Trois types d’habitants se partagent désormais ces espaces transformés :
- Touristes venus d’horizons variés, attirés par le charme et l’exotisme du lieu.
- Résidents historiques parfois repoussés vers les marges de leur quartier, cherchant à préserver leur mode de vie.
- Tensions patrimoniales et conflits sociaux entre nouveaux arrivants et familles anciennes.
La mise en tourisme du bâti n’a pas seulement modifié les façades : elle a bouleversé les usages, transformé les relations et fait évoluer le visage même de la médina. Marrakech devient une vitrine où tradition et adaptation se confrontent au rythme du marché mondial.
Entre préservation, réglementations et nouveaux défis pour les résidents
Ces dernières années, la préservation du patrimoine local dans la medina de Marrakech est devenue un enjeu partagé. L’état marocain et diverses associations de sauvegarde du patrimoine multiplient les actions pour protéger l’habitat traditionnel marocain. L’adoption de la loi 61-00 en 2003 impose des règles strictes pour la rénovation des maisons traditionnelles marocaines et encadre la transformation des riads en maisons d’hôtes. Le but affiché : préserver l’intégrité du patrimoine culturel tout en permettant l’activité économique.

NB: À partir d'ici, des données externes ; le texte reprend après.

(* ===== verification/Bundle.v ===== *)
(** * Bundle: writing an export bundle

    [crates/rocket-surgeon/src/bundle.rs]: [assemble_bundle] writes a gzipped tar
    archive next to its destination and renames it there.  The tar and flate2
    crates are the class [Archive]; which of the system's calls fail is the
    record [BundleIo].  Files are keyed by the text of their path. *)

From Stdlib Require Import ZArith Lia Ascii String.
From coqutil Require Import Byte.
From stdpp Require Import base gmap strings list.
From S2P Require Import Prelude.
Open Scope Z_scope.

Abbreviation Files := (gmap string (list byte)).

(** ** [Path::with_extension] *)

(** The path from its end, without trailing separators and [/.] components. *)
Fixpoint trim_separators (rpath : list ascii) : list ascii :=
  match rpath with
  | "/"%char :: r => trim_separators r
  | "."%char :: (("/"%char :: _) as r) => trim_separators r
  | _ => rpath
  end.

Definition not_slash (c : ascii) : bool := negb (bool_decide (c = "/"%char)).

(** [Path::file_name], with what stands before it. *)
Definition file_name (path : string) : option (list ascii * list ascii) :=
  let (rname, rparent) := span not_slash (trim_separators (rev (chars path))) in
  if decide (rname = [] \/ rname = chars "." \/ rname = chars "..") then None else Some (rev rparent, rev rname).

(** [Path::file_stem] of a name: what precedes its last dot, unless the name
    starts with it. *)
Definition file_stem (name : list ascii) : list ascii :=
  match span (fun c => negb (bool_decide (c = "."%char))) (rev name) with
  | (_, _ :: ((_ :: _) as rstem)) => rev rstem
  | _ => name
  end.

Definition with_extension (path extension : string) : string :=
  match file_name path with
  | Some (parent, name) => text (parent ++ file_stem name ++ "."%char :: chars extension)
  | None => path
  end.

(** ** The archive *)

Record BundleArtifact := mkBundleArtifact { art_name : string; art_data : list byte }.

(** [tar::Header::new_gnu()] with its size and mode set. *)
Record TarHeader := mkTarHeader { th_size : Z; th_mode : Z }.

Class Archive := {
  (** the blocks of one member; [None] for a name that tar refuses *)
  tar_entry : TarHeader -> string -> list byte -> option (list byte);
  (** the end-of-archive blocks *)
  tar_end : list byte;
  gzip : list byte -> list byte
}.

(** Which calls succeed, and what a failing run has left in the temporary file. *)
Record BundleIo := mkBundleIo {
  io_create : bool;
  io_append : nat -> bool;
  io_finalize : bool;
  io_finish : bool;
  io_rename : bool;
  io_stat : bool;
  io_left : list byte
}.

Section Assemble.
Context {AR : Archive}.

(** The mode is [0o644]. *)
Definition artifact_header (a : BundleArtifact) : TarHeader := mkTarHeader (Z.of_nat (List.length (art_data a))) 0x1A4.

(** The loop over the artifacts, from the [i]-th. *)
Fixpoint append_artifacts (io : BundleIo) (i : nat) (artifacts : list BundleArtifact) (tar : list byte) : result string (list byte) :=
  match artifacts with
  | [] => Ok tar
  | a :: rest =>
      match (if io_append io i then tar_entry (artifact_header a) (art_name a) (art_data a) else None) with
      | Some blocks => append_artifacts io (S i) rest (tar ++ blocks)
      | None => Err ("append " +:+ art_name a)%string
      end
  end.

(** The error is the context that [anyhow] displays. *)
Definition assemble_bundle (io : BundleIo) (path : string) (artifacts : list BundleArtifact) (fs : Files) : result string Z * Files :=
  let tmp_path := with_extension path "tar.gz.tmp" in
  let failed context := (Err context, <[tmp_path := io_left io]> fs) in
  if negb (io_create io) then (Err ("create " +:+ tmp_path)%string, fs)
  else match append_artifacts io 0 artifacts [] with
       | Err context => failed context
       | Ok tar =>
           if negb (io_finalize io) then failed "finalize tar"%string
           else if negb (io_finish io) then failed "finalize gzip"%string
           else
             let data := gzip (tar ++ tar_end) in
             if negb (io_rename io) then (Err ("rename " +:+ tmp_path +:+ " → " +:+ path)%string, <[tmp_path := data]> fs)
             else
               let fs := <[path := data]> (delete tmp_path fs) in
               if negb (io_stat io) then (Err "stat bundle"%string, fs)
               else (Ok (Z.of_nat (List.length data)), fs)
       end.

(** ** What an export leaves behind *)

(** The archive of the artifacts, if tar takes all the names. *)
Definition bundle_of (artifacts : list BundleArtifact) : option (list byte) :=
  blocks ← mapM (fun a => tar_entry (artifact_header a) (art_name a) (art_data a)) artifacts;
  Some (gzip (concat blocks ++ tar_end)).

Lemma append_artifacts_ok io artifacts : forall i tar tar',
  append_artifacts io i artifacts tar = Ok tar' ->
  exists blocks, mapM (fun a => tar_entry (artifact_header a) (art_name a) (art_data a)) artifacts = Some blocks /\ tar' = tar ++ concat blocks.
Proof.
  induction artifacts as [|a rest IH]; intros i tar tar'; cbn [append_artifacts].
  - intros [= <-]. exists []. by rewrite app_nil_r.
  - destruct (io_append io i); [|done]. destruct (tar_entry _ _ _) as [b|] eqn:E; [|done]. intros (bs & Eb & ->)%IH.
    exists (b :: bs). cbn. by rewrite E, Eb, <- app_assoc.
Qed.

End Assemble.

Lemma trim_separators_suffix r : exists junk, r = junk ++ trim_separators r /\ (junk = [] \/ exists c j, junk = c :: j /\ c <> "p"%char).
Proof.
  assert (H : forall n r, (List.length r <= n)%nat -> exists junk, r = junk ++ trim_separators r /\ (junk = [] \/ exists c j, junk = c :: j /\ c <> "p"%char)); [|by apply (H (List.length r))].
  clear r. induction n as [|n IH]; intros [|c r] Hn; [exists []; auto|cbn in Hn; lia|exists []; auto|]. cbn in Hn.
  destruct (IH r ltac:(lia)) as (j & Ej & _).
  destruct (decide (c = "/"%char)) as [->|Hs].
  { exists ("/"%char :: j). cbn [trim_separators app]. split; [by rewrite <- Ej|right; by exists "/"%char, j]. }
  destruct (decide (c = "."%char /\ head r = Some "/"%char)) as [[-> Hh]|Hd].
  { destruct r as [|c' r]; [done|]. injection Hh as ->. exists ("."%char :: j). split; [|right; by exists "."%char, j].
    change (trim_separators ("."%char :: "/"%char :: r)) with (trim_separators ("/"%char :: r)). cbn [app]. by rewrite <- Ej. }
  exists []. split; [|by left]. cbn [app]. destruct c as [[] [] [] [] [] [] [] []]; try done.
  destruct r as [|c' r]; [done|]. destruct c' as [[] [] [] [] [] [] [] []]; try done. by destruct Hd.
Qed.

(** A stem is a prefix of the name; what it leaves out is its last dot and what
    follows. *)
Lemma file_stem_spec name : file_stem name = name \/ exists ext, name = file_stem name ++ "."%char :: ext /\ "."%char ∉ ext.
Proof.
  unfold file_stem. destruct (span _ (rev name)) as [a b] eqn:E. apply span_run in E as (E & Ha & Hb).
  destruct b as [|c [|c' b]]; [by left|by left|]. right. cbn in Hb. apply negb_false_iff, bool_decide_eq_true in Hb as ->.
  exists (rev a). split.
  - rewrite <- (rev_involutive name), E, rev_app_distr. cbn [rev]. by rewrite <- !app_assoc.
  - rewrite list_elem_of_In, <- in_rev, <- list_elem_of_In. intros H. rewrite Forall_forall in Ha. specialize (Ha _ H).
    by rewrite bool_decide_eq_true_2 in Ha.
Qed.

(** The temporary file is not the destination. *)
Lemma tmp_path_differs path : is_Some (file_name path) -> with_extension path "tar.gz.tmp" <> path.
Proof.
  intros [[parent name] Hn]. unfold with_extension. rewrite Hn. intros E. apply (f_equal chars) in E. rewrite chars_text in E.
  unfold file_name in Hn. destruct (trim_separators_suffix (rev (chars path))) as (junk & Ej & Hj).
  destruct (span _ _) as [rname rparent] eqn:Es. apply span_run in Es as (Es & _ & _). case_decide; [done|]. injection Hn as <- <-.
  rewrite Es, app_assoc in Ej. apply (f_equal (@rev ascii)) in E. rewrite Ej in E.
  destruct Hj as [->|(c & j & -> & Hc)].
  2:{ rewrite !rev_app_distr in E. cbn in E. by injection E as <-. }
  cbn [app] in E. rewrite rev_app_distr, rev_involutive in E. apply app_inv_tail in E. apply (f_equal (@rev ascii)) in E.
  rewrite rev_involutive in E. destruct (file_stem_spec (rev rname)) as [Hs|(ext & Hs & He)].
  - rewrite Hs in E. apply (f_equal (@List.length ascii)) in E. rewrite length_app in E. cbn in E. lia.
  - rewrite Hs in E at 2. apply app_inv_head in E. injection E as <-. apply He. vm_compute. set_solver.
Qed.

Section Atomic.
Context {AR : Archive}.

(** A run never leaves a partial archive at its destination: whichever call
    fails, the destination holds what it held before or the archive of all the
    artifacts, and no other file has changed but the temporary one.  A run that
    answers with a size has written the archive, of that size, and has left no
    temporary file; and it does when no call fails and tar takes the names. *)
Lemma assemble_bundle_atomic io path artifacts fs r fs' (Hp : is_Some (file_name path)) :
  let tmp := with_extension path "tar.gz.tmp" in
  assemble_bundle io path artifacts fs = (r, fs') ->
  (forall p, p <> path -> p <> tmp -> fs' !! p = fs !! p) /\
  (fs' !! path = fs !! path \/ exists data, bundle_of artifacts = Some data /\ fs' !! path = Some data) /\
  match r with
  | Ok size => fs' !! tmp = None /\ exists data, bundle_of artifacts = Some data /\ fs' !! path = Some data /\ size = Z.of_nat (List.length data)
  | Err _ => True
  end.
Proof.
  cbv zeta. pose proof (tmp_path_differs path Hp) as Ht. unfold assemble_bundle.
  set (tmp := with_extension path "tar.gz.tmp") in *.
  assert (Hleft : forall d p, p <> tmp -> (<[tmp := d]> fs) !! p = fs !! p) by (intros d p Hd; by rewrite lookup_insert_ne).
  destruct (io_create io); [|intros [= <- <-]; by auto]. cbn [negb].
  destruct (append_artifacts _ _ _ _) as [tar|e] eqn:E; [|intros [= <- <-]; by auto].
  apply append_artifacts_ok in E as (blocks & Eb & ->).
  assert (Hb : bundle_of artifacts = Some (gzip (concat blocks ++ tar_end))) by (unfold bundle_of; by rewrite Eb).
  cbn [app]. revert Hb. generalize (gzip (concat blocks ++ tar_end)) as data. intros data Hb.
  destruct (io_finalize io); [|intros [= <- <-]; by auto]. destruct (io_finish io); [|intros [= <- <-]; by auto].
  destruct (io_rename io); [|intros [= <- <-]; by auto]. cbn [negb].
  assert (Hw : forall p, p <> path -> p <> tmp -> (<[path := data]> (delete tmp fs)) !! p = fs !! p).
  { intros p H1 H2. by rewrite lookup_insert_ne, lookup_delete_ne. }
  assert (Hd : (<[path := data]> (delete tmp fs)) !! path = Some data) by (by rewrite lookup_insert_eq).
  destruct (io_stat io); intros [= <- <-]; cbn [negb]; (split; [done|]); (split; [right; by exists data|]); [|done].
  split; [by rewrite lookup_insert_ne, lookup_delete_eq|by exists data].
Qed.

Lemma assemble_bundle_succeeds io path artifacts fs data :
  io_create io = true -> (forall i, io_append io i = true) -> io_finalize io = true -> io_finish io = true -> io_rename io = true -> io_stat io = true ->
  bundle_of artifacts = Some data -> (assemble_bundle io path artifacts fs).1 = Ok (Z.of_nat (List.length data)).
Proof.
  intros H1 H2 H3 H4 H5 H6. unfold bundle_of, assemble_bundle. destruct (mapM _ artifacts) as [blocks|] eqn:E; [|done]. intros [= <-].
  rewrite H1, H3, H4, H5, H6. cbn [negb].
  assert (Ha : forall i tar, append_artifacts io i artifacts tar = Ok (tar ++ concat blocks)); [|by rewrite Ha].
  revert blocks E. induction artifacts as [|a rest IH]; intros blocks E i tar; cbn [append_artifacts].
  { injection E as <-. by rewrite app_nil_r. }
  cbn [mapM] in E. apply bind_Some in E as (b & Eb & E). apply bind_Some in E as (bs & Ebs & [= <-]).
  rewrite H2, Eb, (IH bs Ebs). cbn [concat]. by rewrite <- app_assoc.
Qed.

End Atomic.

Example with_extension_keeps_tar : with_extension "out/run.tar.gz" "tar.gz.tmp" = "out/run.tar.tar.gz.tmp"%string.
Proof. reflexivity. Qed.

(** Bundles that differ in their last extension share the temporary file. *)
Example tmp_path_shared : with_extension "out/a.gz" "tar.gz.tmp" = with_extension "out/a.zip" "tar.gz.tmp".
Proof. reflexivity. Qed.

La réalité, sur le terrain, est faite de contrastes. Les habitants de la médina, parfois installés là depuis plusieurs générations, voient leur vie bouleversée. La gentrification et la montée des prix entraînent des départs, de gré ou de force. Certains ressentent un décalage, une impression d’être mis à l’écart dans leur propre quartier. D’autres dénoncent l’intrusion et la perte de repères induites par le tourisme de masse.
Pour maintenir un équilibre, la question de la cohabitation dans la médina devient centrale. Le programme Rehabimed tente d’impliquer les habitants dans les projets de restauration et encourage la gestion partagée des espaces communs. Mais la tension demeure : entre la volonté de transmettre le patrimoine domestique et les exigences économiques, l’équilibre reste précaire.
Le destin des riads, entre les mains de leurs habitants d’hier et de demain, reste suspendu à cette fragile alliance entre mémoire, adaptation et désir de ne pas céder au simple décor. La médina de Marrakech, elle, poursuit sa transformation, oscillant entre passé transmis et avenir réinventé.